Em um estudo realizado em 2019 pela Google e Female Quotient, sobre a percepção de representatividade em torno da publicidade e marketing entre consumidores americanos, ressaltou que a expectativa relacionada ao tópico Diversidade e Inclusão influencia diretamente na escolha de marcas, produtos e serviços.

Também em 2019, o Instituto Locomotiva a pedido da Folha de São Paulo, realizou um levantamento sobre o poder de consumo da mulher negra brasileira, que revelou que este público movimenta R$ 704 bi por ano no Brasil.

5- Onde estão as lideranças negras femininas?

Jojo Todinho, mulher de pele negra, cabelo longo, aparenta ter mais de 20 anos, usando batom roxo, blusa preta e relógio dourado no braço direto. A mão direita está segurando a ponta do cabelo. Na parte inferior da foto está escrito a frase: “Empoderamento como experiência!”
Jojo Todinho

Em tempos de Era Digital, o questionamento sobre representatividade pontua um fato inquietante: Por que não vemos mulheres negras ocupando cargos de liderança?

Ainda segundo a pesquisa “Potências (in)visíveis: a realidade da mulher da negra no mercado de trabalho”, 72% das mulheres negras não foram lideradas por outras mulheres negras nos últimos cinco anos de trabalho. E o “Mapa do Negro no Mercado de Trabalho” destaca que apenas 1,9% dos cargos de Direção eram ocupados por mulheres negras e, 5,3% por mulheres não negras.

6- O mercado de tecnologia está bombando, mas para a mulher negra é preciso ter disposição para bater de frente!

Angela Davis, é uma mulher de pele negra cabelo curto estilo black power. No contorno do cabelo está escrito a frase: “Ser mulher já é uma desvantagem nesta sociedade machista. Agora imaginem ser mulher e ser negra.”- Angela Davis.
Angela Davis

No levantamento “Potências Negras Tec” realizado pela jornada Potências Negras e Shopper Experience, entre junho e julho de 2021, observou-se que cerca de 61% das mulheres negras consideram atrativa a quantidade de vagas na área da tecnologia. Além disso, 33% das mulheres negras acham que a maior dificuldade de entrar no mercado da tecnologia é a pouca diversidade e inclusão, área dominada por homens e pessoas brancas; quando comparado às mulheres brancas, este número cai para 23% das entrevistadas.

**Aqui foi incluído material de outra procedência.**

(* ===== verification/Base64.v ===== *)
(** * Base64 (ewss.hpp, class [Base64])

    [encode] and [decode] as written, three bytes and four characters at a
    time, with the 256-entry decoding table of the source. *)
From S2P Require Import Prelude.
Open Scope ewss_scope.

Module Base64.

Definition kAlphabet : bytes :=
  str "ABCDEFGHIJKLMNOPQRSTUVWXYZabcdefghijklmnopqrstuvwxyz0123456789+/".

Definition pad : Z := 61. (* '=' *)

(** [kAlphabet[s]]; every index of the source is masked with [0x3F]. *)
Definition alphabet_at (s : Z) : Z := nth (Z.to_nat s) kAlphabet 0.

(** One iteration handles [data[i]], and [data[i + 1]], [data[i + 2]] when
    they are inside the input. *)
Fixpoint encode (data : bytes) : bytes :=
  match data with
  | [] => []
  | d0 :: rest0 =>
      let b := u32 (Z.shiftl d0 16) in
      match rest0 with
      | [] =>
          [alphabet_at (Z.land (Z.shiftr b 18) 0x3F); alphabet_at (Z.land (Z.shiftr b 12) 0x3F);
           pad; pad]
      | d1 :: rest1 =>
          let b := Z.lor b (u32 (Z.shiftl d1 8)) in
          match rest1 with
          | [] =>
              [alphabet_at (Z.land (Z.shiftr b 18) 0x3F); alphabet_at (Z.land (Z.shiftr b 12) 0x3F);
               alphabet_at (Z.land (Z.shiftr b 6) 0x3F); pad]
          | d2 :: rest2 =>
              let b := Z.lor b d2 in
              [alphabet_at (Z.land (Z.shiftr b 18) 0x3F); alphabet_at (Z.land (Z.shiftr b 12) 0x3F);
               alphabet_at (Z.land (Z.shiftr b 6) 0x3F); alphabet_at (Z.land b 0x3F)] ++ encode rest2
          end
      end
  end.

Definition kTable : list Z := [
  64; 64; 64; 64; 64; 64; 64; 64; 64; 64; 64; 64; 64; 64; 64; 64;
  64; 64; 64; 64; 64; 64; 64; 64; 64; 64; 64; 64; 64; 64; 64; 64;
  64; 64; 64; 64; 64; 64; 64; 64; 64; 64; 64; 62; 64; 64; 64; 63;
  52; 53; 54; 55; 56; 57; 58; 59; 60; 61; 64; 64; 64; 64; 64; 64;
  64;  0;  1;  2;  3;  4;  5;  6;  7;  8;  9; 10; 11; 12; 13; 14;
  15; 16; 17; 18; 19; 20; 21; 22; 23; 24; 25; 64; 64; 64; 64; 64;
  64; 26; 27; 28; 29; 30; 31; 32; 33; 34; 35; 36; 37; 38; 39; 40;
  41; 42; 43; 44; 45; 46; 47; 48; 49; 50; 51; 64; 64; 64; 64; 64;
  64; 64; 64; 64; 64; 64; 64; 64; 64; 64; 64; 64; 64; 64; 64; 64;
  64; 64; 64; 64; 64; 64; 64; 64; 64; 64; 64; 64; 64; 64; 64; 64;
  64; 64; 64; 64; 64; 64; 64; 64; 64; 64; 64; 64; 64; 64; 64; 64;
  64; 64; 64; 64; 64; 64; 64; 64; 64; 64; 64; 64; 64; 64; 64; 64;
  64; 64; 64; 64; 64; 64; 64; 64; 64; 64; 64; 64; 64; 64; 64; 64;
  64; 64; 64; 64; 64; 64; 64; 64; 64; 64; 64; 64; 64; 64; 64; 64;
  64; 64; 64; 64; 64; 64; 64; 64; 64; 64; 64; 64; 64; 64; 64; 64;
  64; 64; 64; 64; 64; 64; 64; 64; 64; 64; 64; 64; 64; 64; 64; 64].

(** [kTable[static_cast<uint8_t>(c)]] *)
Definition table_at (c : Z) : Z := nth (Z.to_nat (u8 c)) kTable 0.

Fixpoint decode_loop (encoded : bytes) : bytes :=
  match encoded with
  | e0 :: e1 :: e2 :: e3 :: rest =>
      let b := Z.lor (u32 (Z.shiftl (table_at e0) 18)) (u32 (Z.shiftl (table_at e1) 12)) in
      (if negb (e2 =? pad) then
         let b := Z.lor b (u32 (Z.shiftl (table_at e2) 6)) in
         if negb (e3 =? pad) then
           let b := Z.lor b (table_at e3) in
           [Z.land (Z.shiftr b 16) 0xFF; Z.land (Z.shiftr b 8) 0xFF; Z.land b 0xFF]
         else [Z.land (Z.shiftr b 16) 0xFF; Z.land (Z.shiftr b 8) 0xFF]
       else [Z.land (Z.shiftr b 16) 0xFF]) ++ decode_loop rest
  | _ => []
  end.

Definition decode (encoded : bytes) : bytes :=
  if negb (zlen encoded mod 4 =? 0) then [] else decode_loop encoded.

End Base64.

Import Base64.

(** ** Sextets *)

Lemma land_3f z : Z.land z 0x3F = z mod 64.
Proof. change 0x3F with (Z.ones 6). rewrite Z.land_ones by lia. done. Qed.

Definition sextet_ok (s : Z) : bool :=
  (table_at (alphabet_at s) =? s) && negb (alphabet_at s =? pad).

Lemma sextets_ok : forallb sextet_ok (seqZ 0 64) = true.
Proof. vm_compute. reflexivity. Qed.

(** The table inverts the alphabet, and no letter is the padding sign. *)
Lemma alphabet_table s : 0 <= s < 64 -> table_at (alphabet_at s) = s /\ alphabet_at s <> pad.
Proof.
  intros Hs. pose proof sextets_ok as H. rewrite forallb_forall in H.
  specialize (H s). rewrite <- list_elem_of_In, elem_of_seqZ in H.
  specialize (H ltac:(lia)). unfold sextet_ok in H.
  apply andb_true_iff in H as [?%Z.eqb_eq ?%negb_true_iff]. split; [done|]. by apply Z.eqb_neq.
Qed.

(** Splitting 24 bits in sextets and reading the letters back. *)
Lemma sextet_lookup z : table_at (alphabet_at (z mod 64)) = z mod 64.
Proof. apply alphabet_table. apply Z.mod_pos_bound. lia. Qed.

Lemma letter_not_pad z : (alphabet_at (z mod 64) =? pad) = false.
Proof. apply Z.eqb_neq. apply alphabet_table. apply Z.mod_pos_bound. lia. Qed.

(** The 24-bit group of three bytes. *)
Lemma group_value d0 d1 d2 :
  is_u8 d0 -> is_u8 d1 -> is_u8 d2 ->
  Z.lor (Z.lor (u32 (Z.shiftl d0 16)) (u32 (Z.shiftl d1 8))) d2 = d0 * 65536 + d1 * 256 + d2.
Proof.
  unfold is_u8. intros H0 H1 H2.
  rewrite !u32_small by (rewrite Z.shiftl_mul_pow2; lia).
  replace (Z.lor (Z.shiftl d0 16) (Z.shiftl d1 8)) with (Z.shiftl (d0 * 256 + d1) 8).
  - rewrite lor_shiftl_low by lia. lia.
  - rewrite lor_shiftl_low by (rewrite ?Z.shiftl_mul_pow2 by lia; lia).
    rewrite !Z.shiftl_mul_pow2 by lia. lia.
Qed.

(** The 24-bit group of four sextets. *)
Lemma sextet_group s0 s1 s2 s3 :
  0 <= s0 < 64 -> 0 <= s1 < 64 -> 0 <= s2 < 64 -> 0 <= s3 < 64 ->
  Z.lor (Z.lor (Z.lor (u32 (Z.shiftl s0 18)) (u32 (Z.shiftl s1 12))) (u32 (Z.shiftl s2 6))) s3
  = s0 * 262144 + s1 * 4096 + s2 * 64 + s3.
Proof.
  intros H0 H1 H2 H3. rewrite !u32_small by (rewrite Z.shiftl_mul_pow2; lia).
  replace (Z.lor (Z.lor (Z.shiftl s0 18) (Z.shiftl s1 12)) (Z.shiftl s2 6))
    with (Z.shiftl (s0 * 4096 + s1 * 64 + s2) 6).
  - rewrite lor_shiftl_low by lia. lia.
  - replace (Z.lor (Z.shiftl s0 18) (Z.shiftl s1 12)) with (Z.shiftl (s0 * 64 + s1) 12).
    + rewrite lor_shiftl_low by (rewrite ?Z.shiftl_mul_pow2 by lia; lia).
      rewrite !Z.shiftl_mul_pow2 by lia. lia.
    + rewrite lor_shiftl_low by (rewrite ?Z.shiftl_mul_pow2 by lia; lia).
      rewrite !Z.shiftl_mul_pow2 by lia. lia.
Qed.

(** Induction in steps of three. *)
Lemma list_ind3 {A} (P : list A -> Prop) :
  P [] -> (forall a, P [a]) -> (forall a b, P [a; b]) ->
  (forall a b c l, P l -> P (a :: b :: c :: l)) -> forall l, P l.
Proof.
  intros H0 H1 H2 H3. fix IH 1. intros [|a [|b [|c l]]]; [done|apply H1|apply H2|].
  apply H3, IH.
Qed.

Lemma group_value1 d0 : is_u8 d0 -> u32 (Z.shiftl d0 16) = d0 * 65536.
Proof. unfold is_u8. intros H. rewrite u32_small; rewrite Z.shiftl_mul_pow2; lia. Qed.

Lemma group_value2 d0 d1 :
  is_u8 d0 -> is_u8 d1 -> Z.lor (u32 (Z.shiftl d0 16)) (u32 (Z.shiftl d1 8)) = d0 * 65536 + d1 * 256.
Proof.
  intros H0 H1. rewrite <- (Z.lor_0_r (Z.lor _ _)), group_value by (done || unfold is_u8; lia). lia.
Qed.

Lemma sextet_group3 s0 s1 s2 :
  0 <= s0 < 64 -> 0 <= s1 < 64 -> 0 <= s2 < 64 ->
  Z.lor (Z.lor (u32 (Z.shiftl s0 18)) (u32 (Z.shiftl s1 12))) (u32 (Z.shiftl s2 6))
  = s0 * 262144 + s1 * 4096 + s2 * 64.
Proof. intros. rewrite <- (Z.lor_0_r (Z.lor _ (u32 (Z.shiftl s2 6)))), sextet_group by lia. lia. Qed.

Lemma sextet_group2 s0 s1 :
  0 <= s0 < 64 -> 0 <= s1 < 64 ->
  Z.lor (u32 (Z.shiftl s0 18)) (u32 (Z.shiftl s1 12)) = s0 * 262144 + s1 * 4096.
Proof.
  intros. rewrite <- (Z.lor_0_r (Z.lor _ _)). change 0 with (u32 (Z.shiftl 0 6)) at 1.
  rewrite sextet_group3 by lia. lia.
Qed.

(** Four sextets of a 24-bit number. *)
Lemma sextets_recombine x :
  0 <= x < 2 ^ 24 ->
  (x / 2 ^ 18) mod 64 * 262144 + (x / 2 ^ 12) mod 64 * 4096 + (x / 2 ^ 6) mod 64 * 64 + x mod 64 = x.
Proof. intros Hx. Z.div_mod_to_equations. lia. Qed.

(** Normalise the shifts and masks of both routines to division. *)
Ltac to_div :=
  rewrite ?land_3f, ?land_ff, ?Z.shiftr_div_pow2 by lia;
  rewrite ?letter_not_pad, ?sextet_lookup; cbn [negb].

Lemma decode_encode_chunk3 a b c l :
  is_u8 a -> is_u8 b -> is_u8 c ->
  decode_loop (encode (a :: b :: c :: l)) = [a; b; c] ++ decode_loop (encode l).
Proof.
  intros Ha Hb Hc. cbn [encode app]. rewrite group_value by done.
  set (x := a * 65536 + b * 256 + c). cbn [decode_loop].
  assert (Hx : 0 <= x < 2 ^ 24) by (unfold is_u8 in *; lia).
  to_div. rewrite sextet_group by (apply Z.mod_pos_bound; lia). rewrite sextets_recombine by done.
  unfold is_u8 in *. cbn [app]. f_equal; [|f_equal; [|f_equal]]; subst x; Z.div_mod_to_equations; lia.
Qed.

Lemma decode_encode_chunk2 a b :
  is_u8 a -> is_u8 b -> decode_loop (encode [a; b]) = [a; b].
Proof.
  intros Ha Hb. cbn [encode]. rewrite group_value2 by done. cbn [decode_loop].
  to_div. cbn [Z.eqb Pos.eqb pad negb app]. rewrite sextet_group3 by (apply Z.mod_pos_bound; lia).
  unfold is_u8 in *. f_equal; [|f_equal]; Z.div_mod_to_equations; lia.
Qed.

Lemma decode_encode_chunk1 a : is_u8 a -> decode_loop (encode [a]) = [a].
Proof.
  intros Ha. cbn [encode]. rewrite group_value1 by done. cbn [decode_loop].
  to_div. cbn [Z.eqb Pos.eqb pad negb app]. rewrite sextet_group2 by (apply Z.mod_pos_bound; lia).
  unfold is_u8 in *. f_equal. Z.div_mod_to_equations; lia.
Qed.

Lemma encode_length data : zlen (encode data) = (zlen data + 2) / 3 * 4.
Proof.
  induction data as [|a|a b|a b c l IH] using list_ind3; [done|done|done|].
  cbn [encode app]. rewrite !zlen_cons, IH.
  replace (zlen l + 1 + 1 + 1 + 2) with (zlen l + 2 + 1 * 3) by lia. rewrite Z.div_add by lia. lia.
Qed.

(** No character of an encoding is NUL or blank. *)
Lemma alphabet_range z : 43 <= alphabet_at (z mod 64) <= 122.
Proof.
  assert (H : forallb (fun s => (43 <=? alphabet_at s) && (alphabet_at s <=? 122)) (seqZ 0 64) = true)
    by (vm_compute; reflexivity).
  rewrite forallb_forall in H. specialize (H (z mod 64)). pose proof (Z.mod_pos_bound z 64).
  assert (E : List.In (z mod 64) (seqZ 0 64)) by (apply list_elem_of_In, elem_of_seqZ; lia).
  apply H, andb_true_iff in E as [?%Z.leb_le ?%Z.leb_le]. lia.
Qed.

Lemma encode_printable data : Forall (fun c => 43 <= c <= 122) (encode data).
Proof.
  assert (Hp : 43 <= pad <= 122) by (vm_compute; split; discriminate).
  induction data as [|a|a b|a b c l IH] using list_ind3; cbn [encode app];
    rewrite ?land_3f; repeat constructor; try apply alphabet_range; done.
Qed.

(** ** Properties *)

(** C36: decoding an encoding gives back the bytes, for every byte string;
    the encoding has four characters per started group of three bytes. *)
Theorem base64_roundtrip data :
  bytes_ok data ->
  decode (encode data) = data /\ zlen (encode data) = (zlen data + 2) / 3 * 4.
Proof.
  intros Hok. split; [|apply encode_length].
  unfold decode. rewrite encode_length, Z.mod_mul by lia. cbn [Z.eqb negb].
  induction data as [|a|a b|a b c l IH] using list_ind3; [done| | |].
  - apply Forall_cons in Hok as [? _]. by apply decode_encode_chunk1.
  - apply Forall_cons in Hok as [? [? _]%Forall_cons]. by apply decode_encode_chunk2.
  - apply Forall_cons in Hok as [? [? [? Hl]%Forall_cons]%Forall_cons].
    rewrite decode_encode_chunk3 by done. by rewrite IH.
Qed.

Lemma base64_roundtrip_witness :
  encode (str "Hello, WebSocket!") = str "SGVsbG8sIFdlYlNvY2tldCE="
  /\ decode (encode (str "Hello, WebSocket!")) = str "Hello, WebSocket!".
Proof.
  split; [vm_compute; reflexivity|]. apply (base64_roundtrip (str "Hello, WebSocket!")). by_decide.
Defined.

7- Diversos tons da Preta.

O processo de miscigenação no Brasil aconteceu baseado na violência contra mulheres africanas e indígenas. Sem romantizar esta tragédia perpetuada por séculos, é possível identificar como um dos resultados gerados a composição plural na cor da epiderme das pessoas pretas.

O Colorismo ganha nome na década de 80, caracterizando a forma de preconceito que cria tonalidades da pele negra como se fosse uma cartela de lápis de cor, com tons claros e escuros. Este está diretamente conectado com o processo de embranquecimento no país, pois seguindo tal categorização a pessoa negra que tem a tonalidade de pele mais clara será mais aceita na sociedade por ter a pigmentação de pela mais próxima da etnia branca.

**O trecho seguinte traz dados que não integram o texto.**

(* ===== verification/Numbers.v ===== *)
(** * Numbers: decimal text

    [std::to_string] of an unsigned number, [operator<<] of an [int], and
    [std::stoull], which the example servers use to print ids and sizes and
    to read timestamps; [std::stoi] and [atoi], with which the programs read
    their arguments. *)
From S2P Require Import Prelude.
Open Scope ewss_scope.

Module Numbers.

(** The digits of [n], most significant first, in front of [acc]. *)
Fixpoint digits (fuel : nat) (n : Z) (acc : bytes) : bytes :=
  match fuel with
  | O => acc
  | S fuel' =>
      let acc := (48 + n mod 10) :: acc in
      if n / 10 =? 0 then acc else digits fuel' (n / 10) acc
  end.

(** [std::to_string(uint64_t)]: at most 20 digits. *)
Definition to_string (n : Z) : bytes := digits 20 n [].

(** [operator<<] of an [int]. *)
Definition int_text (n : Z) : bytes := if n <? 0 then 45 :: to_string (- n) else to_string n.

Definition isspace (c : Z) : bool := (c =? 32) || ((9 <=? c) && (c <=? 13)).
Definition isdigit (c : Z) : bool := (48 <=? c) && (c <=? 57).

Fixpoint skip_spaces (l : bytes) : bytes :=
  match l with
  | c :: l' => if isspace c then skip_spaces l' else l
  | [] => []
  end.

Fixpoint digit_prefix (l : bytes) : bytes :=
  match l with
  | c :: l' => if isdigit c then c :: digit_prefix l' else []
  | [] => []
  end.

Definition decimal_value (ds : bytes) : Z := foldl (fun acc c => acc * 10 + (c - 48)) 0 ds.

(** [std::stoull(l)]; [None] when it throws (no digit, or out of range).  A
    minus sign negates modulo 2^64, as [strtoull] does. *)
Definition stoull (l : bytes) : option Z :=
  let l := skip_spaces l in
  let (neg, l) := match l with
                  | 45 :: l' => (true, l')
                  | 43 :: l' => (false, l')
                  | _ => (false, l)
                  end in
  let ds := digit_prefix l in
  let v := decimal_value ds in
  if bool_decide (ds = []) then None else
  if 2 ^ 64 <=? v then None else Some (if neg : bool then u64 (- v) else v).

(** The number a text starts with, after white space: an optional sign and
    at least one digit. *)
Definition signed_value (l : bytes) : option Z :=
  let l := skip_spaces l in
  let (neg, l) := match l with
                  | 45 :: l' => (true, l')
                  | 43 :: l' => (false, l')
                  | _ => (false, l)
                  end in
  let ds := digit_prefix l in
  if bool_decide (ds = []) then None else
  Some (if neg : bool then - decimal_value ds else decimal_value ds).

Definition is_int (v : Z) : bool := (- 2 ^ 31 <=? v) && (v <? 2 ^ 31).

(** [std::stoi(l)]; [None] when it throws. *)
Definition stoi (l : bytes) : option Z :=
  match signed_value l with Some v => if is_int v then Some v else None | None => None end.

(** [atoi(l)]: 0 without a number, undefined when the number does not fit. *)
Definition atoi (l : bytes) : Res Z :=
  match signed_value l with Some v => if is_int v then Ok v else Undefined | None => Ok 0 end.

End Numbers.

Import Numbers.

Lemma digits_app fuel : forall n acc, digits fuel n acc = digits fuel n [] ++ acc.
Proof.
  induction fuel as [|fuel IH]; intros n acc; [done|]. cbn [digits].
  destruct (n / 10 =? 0); [done|]. rewrite IH, (IH _ [_]), <- app_assoc. done.
Qed.

(** With enough fuel the digits denote the number. *)
Lemma digits_spec fuel : forall n, 0 <= n < 10 ^ Z.of_nat fuel -> (0 < fuel)%nat ->
  let ds := digits fuel n [] in
  decimal_value ds = n /\ Forall (fun c => 48 <= c <= 57) ds /\ ds <> [].
Proof.
  induction fuel as [|fuel IH]; intros n Hn Hf; [lia|]. cbn [digits]. cbn zeta.
  pose proof (Z.mod_pos_bound n 10 ltac:(lia)). destruct (Z.eqb_spec (n / 10) 0) as [E|E].
  - split_and!; [|by constructor; [lia|]|done]. unfold decimal_value. cbn [foldl]. Z.div_mod_to_equations; lia.
  - assert (Hdiv : 0 <= n / 10 < 10 ^ Z.of_nat fuel).
    { replace (Z.of_nat (S fuel)) with (Z.of_nat fuel + 1) in Hn by lia. rewrite Z.pow_add_r in Hn by lia.
      split; [apply Z.div_pos; lia|]. apply Z.div_lt_upper_bound; lia. }
    assert (Hf' : (0 < fuel)%nat).
    { destruct fuel; [|lia]. change (10 ^ Z.of_nat 0) with 1 in Hdiv. lia. }
    destruct (IH (n / 10) Hdiv Hf') as (Hv & Hd & _). rewrite digits_app. split_and!.
    + unfold decimal_value in *. rewrite foldl_app, Hv. cbn [foldl]. Z.div_mod_to_equations; lia.
    + apply Forall_app. split; [done|]. by constructor; [lia|].
    + by destruct (digits fuel (n / 10) []).
Qed.

Lemma to_string_spec n : 0 <= n < 2 ^ 64 ->
  decimal_value (to_string n) = n /\ Forall (fun c => 48 <= c <= 57) (to_string n) /\ to_string n <> [].
Proof. intros Hn. apply digits_spec; [|lia]. change (10 ^ Z.of_nat 20) with 100000000000000000000. lia. Qed.

Lemma to_string_bytes n : 0 <= n < 2 ^ 64 -> bytes_ok (to_string n).
Proof. intros Hn. eapply Forall_impl; [apply to_string_spec, Hn|]. cbn. unfold is_u8. lia. Qed.

Lemma digit_prefix_app ds rest :
  Forall (fun c => 48 <= c <= 57) ds -> digit_prefix rest = [] -> digit_prefix (ds ++ rest) = ds.
Proof.
  intros Hd Hr. induction Hd as [|c ds Hc _ IH]; [done|]. cbn [app digit_prefix]. unfold isdigit. zcase. cbn. by rewrite IH.
Qed.

Lemma printed_prefix n rest : 0 <= n < 2 ^ 64 -> digit_prefix rest = [] -> digit_prefix (to_string n ++ rest) = to_string n.
Proof. intros Hn. apply digit_prefix_app. by destruct (to_string_spec n Hn) as (_ & ? & _). Qed.

(** A printed number starts with neither a space nor a sign. *)
Lemma printed_starts n rest : 0 <= n < 2 ^ 64 ->
  let l := to_string n ++ rest in
  skip_spaces l = l /\ match l with 45 :: l' => (true, l') | 43 :: l' => (false, l') | _ => (false, l) end = (false, l).
Proof.
  intros Hn. destruct (to_string_spec n Hn) as (_ & Hd & Hne). destruct (to_string n) as [|c ds]; [done|].
  apply Forall_cons in Hd as [Hc _]. cbn [app skip_spaces]. split; [unfold isspace; zcase|].
  destruct (Z.eq_dec c 45); [lia|]. destruct (Z.eq_dec c 43); [lia|].
  destruct c as [|p|p]; try done. do 6 (destruct p as [p|p|]; try done).
Qed.

(** [stoull] reads back what [to_string] prints, up to the next byte that
    is not a digit. *)
Lemma stoull_to_string n rest :
  0 <= n < 2 ^ 64 -> digit_prefix rest = [] -> stoull (to_string n ++ rest) = Some n.
Proof.
  intros Hn Hr. destruct (to_string_spec n Hn) as (Hv & _ & Hne). unfold stoull.
  destruct (printed_starts n rest Hn) as [-> ->]. rewrite printed_prefix, Hv, bool_decide_eq_false_2 by done.
  by destruct (Z.leb_spec (2 ^ 64) n); [lia|].
Qed.

(** [stoi] and [atoi] read back a printed number that fits. *)
Lemma signed_value_to_string n rest :
  0 <= n < 2 ^ 64 -> digit_prefix rest = [] -> signed_value (to_string n ++ rest) = Some n.
Proof.
  intros Hn Hr. destruct (to_string_spec n Hn) as (Hv & _ & Hne). unfold signed_value.
  destruct (printed_starts n rest Hn) as [-> ->]. by rewrite printed_prefix, Hv, bool_decide_eq_false_2 by done.
Qed.

Lemma stoi_to_string n rest : 0 <= n < 2 ^ 31 -> digit_prefix rest = [] -> stoi (to_string n ++ rest) = Some n.
Proof. intros Hn Hr. unfold stoi, is_int. rewrite signed_value_to_string by (done || lia). zcase. Qed.

Lemma atoi_to_string n rest : 0 <= n < 2 ^ 31 -> digit_prefix rest = [] -> atoi (to_string n ++ rest) = Ok n.
Proof. intros Hn Hr. unfold atoi, is_int. rewrite signed_value_to_string by (done || lia). zcase. Qed.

Imagem de rosto dividida em 4 quadrantes, sendo em cada um deste a pele desta mulher negra está com uma tonalidade diferente, exemplificando a diversidade entre a pigmentação da pele negra.
Foto no Geledés

Libertar-se das amarras instituídas pelos grupos historicamente privilegiados torna-se um exercício vigilante e por isso, fugindo de estereótipos reflita:

A negritude da mulher preta tem apenas uma tonalidade na escala cromática da pele?

Tem formato de nariz?

Tem textura de cabelo?

E quando a força da natureza demonstra a ancestralidade negra em singelas nuances, esta mulher será menos preta?

Pretas de pele retinta são mais pretas do que mulatas, “morenas escuras” e pardas?

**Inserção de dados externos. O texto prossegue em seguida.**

(** [accept_key.c_str()] as [%s] prints it. *)
Fixpoint c_str (l : bytes) : bytes :=
  match l with
  | [] => []
  | x :: l' => if x =? 0 then [] else x :: c_str l'
  end.

Definition generate_accept_key (client_key : bytes) : Res bytes :=
  let key := client_key ++ kMagic in
  let! hash := Sha1.compute key in
  Ok (Base64.encode hash).

(** What [snprintf] formats. *)
Definition handshake_response (accept_key : bytes) : bytes :=
  str "HTTP/1.1 101 Switching Protocols" ++ crlf ++
  str "Upgrade: websocket" ++ crlf ++
  str "Connection: Upgrade" ++ crlf ++
  str "Sec-WebSocket-Accept: " ++ c_str accept_key ++ crlf ++ crlf.

Section handlers.
Context {Sock : Type} `{TcpSocket Sock} {target : Target}.
Variable env : Env Sock.

(** Runs the API calls a callback body makes. *)
Variable run_body : list ApiCall -> M Sock unit.

(** ** Buffers and callbacks *)

Definition rx_peek (n : Z) : M Sock bytes :=
  fun c => let! l := Ring.peek (rx_buffer_ c) n in Ok (l, c).
Definition rx_advance (n : Z) : M Sock unit :=
  modify (fun c => set_rx c (Ring.advance (rx_buffer_ c) n)).
Definition tx_push (data : bytes) : M Sock bool :=
  fun c => let! (b, tx) := Ring.push (tx_buffer_ c) data in Ok (b, set_tx c tx).

(** [push(v.data(), v.size())]: the bytes are read only if they fit. *)
Definition tx_push_view (v : string_view) : M Sock bool :=
  let* avail := gets (fun c => Ring.available (tx_buffer_ c)) in
  if avail <? sv_size v then ret false else
  let* data := lift (view_bytes v) in tx_push data.

(** [if (f) f(shared_from_this(), ...)] *)
Definition fire (ev : Event) (f : option (Connection Sock -> list ApiCall)) : M Sock unit :=
  match f with
  | None => ret tt
  | Some f =>
      modify (fun c => add_log c ev) ;;;
      let* calls := gets f in run_body calls
  end.

Definition socket_close : M Sock unit := modify (fun c => set_socket c (sock_close (socket_ c))).

Definition set_last_error (e : ErrorCode) : M Sock unit := modify (fun c => set_error c e).

(** ** Queries *)

Definition get_state (c : Connection Sock) : ConnectionState := ops_ c.
Definition is_closed (c : Connection Sock) : bool :=
  negb (sock_is_open (socket_ c)) || bool_decide (get_state c = kClosed).
Definition has_data_to_send (c : Connection Sock) : bool := negb (Ring.empty (tx_buffer_ c)).
Definition get_fd (c : Connection Sock) : Z := sock_handle (socket_ c).
Definition is_write_paused (c : Connection Sock) : bool := write_paused_ c.
Definition tx_buffer_usage (c : Connection Sock) : Z := Ring.size (tx_buffer_ c).

(** [duration_cast<milliseconds>(d).count()] of a nanosecond duration. *)
Definition ms_count (d : Z) : Z := Z.quot d 1000000.

Definition is_handshake_timed_out (c : Connection Sock) : bool :=
  if negb (bool_decide (get_state c = kHandshaking)) then false else
  kHandshakeTimeout <? u64 (ms_count (now env - created_at_ c)).
Definition is_close_timed_out (c : Connection Sock) : bool :=
  if negb (bool_decide (get_state c = kClosing)) then false else
  kCloseTimeout <? u64 (ms_count (now env - closing_at_ c)).

Definition touch_activity : M Sock unit := modify (fun c => set_last_activity c (now env)).
Definition idle_ms (c : Connection Sock) : Z := u64 (ms_count (now env - last_activity_ c)).

(** ** Construction and destruction *)

Definition make_connection (id fd : Z) : Connection Sock :=
  mk_conn id (sock_set_non_blocking (sock_of_fd fd) true) Ring.empty_ring Ring.empty_ring
    kHandshaking false [] kOk false (now env) 0 (now env) [] [].

Definition destroy_connection (c : Connection Sock) : Connection Sock :=
  if sock_is_open (socket_ c) then set_socket c (sock_close (socket_ c)) else c.

(** ** Watermarks *)

Definition check_high_watermark : M Sock unit :=
  let* go := gets (fun c => negb (write_paused_ c) && (kTxHighWatermark <? Ring.size (tx_buffer_ c))) in
  when go (modify (fun c => set_paused c true) ;;; fire EvBackpressure (on_backpressure (cb env))).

No início de Maio de 2022, a Google em parceria com o sociologista Ellis Monk apresentou a recente criação, a escala MST- Monk Skin Tone (tradução livre: Tons de pele Monk). Tal escala representa uma ampliação na paleta de cores da pele humana para o mundo da Tecnologia, todavia este avanço tem potencial de impactar ainda mais a raça negra visto que atualmente na visão computacional (um tipo de IA que permite que computadores vejam e interpretem imagens) existe um abismo de representatividade da gama de tons da pele negra.
Na prática, inovações como esta além de contribuir para equidade também trazem acolhimento para conflitos do cotidiano da mulher preta como a decepção ao abrir a embalagem da maquiagem comprada pela internet ou a dificuldade para cadastrar biometria facial em um aplicativo.

8- Protagonismo de mulheres negras.

A escassez na valorização da mulher negra persiste silenciosamente quando o foco se descola das datas instituídas para celebração de movimentos negros e, se volta para o dia a dia. Reconhecer e exaltar estas verdadeiras potências, que sem heroísmo algum constroem o cotidiano brasileiro, é um exercício necessário e urgente para evolução da sociedade brasileira..

Eu Gisele Marques, mulher negra, após mais de uma década trabalhando em um ecossistema patriarcal e elitista, migrei para o mercado de Produto. E esta transição de carreira somente foi possível com o apoio genuíno que recebi de várias mulheres extremamente competentes e generosas, nas inúmeras mentorias gratuitas.

Por mais de 30 anos eu me inspirei em homens brancos. Somente através da maturidade eu tive coragem para atravessar o véu da ignorância e despertar para a realidade ordinária que me rodeia: eu sou uma mulher negra e quero ser protagonista da minha própria história.

Existe um horizonte infinito disponível para ser desbravado por nós, mulheres, negras. Não digo que seja fácil, a batalha é árdua e diária. Entretanto, você não precisa lutar nesta guerra sozinha.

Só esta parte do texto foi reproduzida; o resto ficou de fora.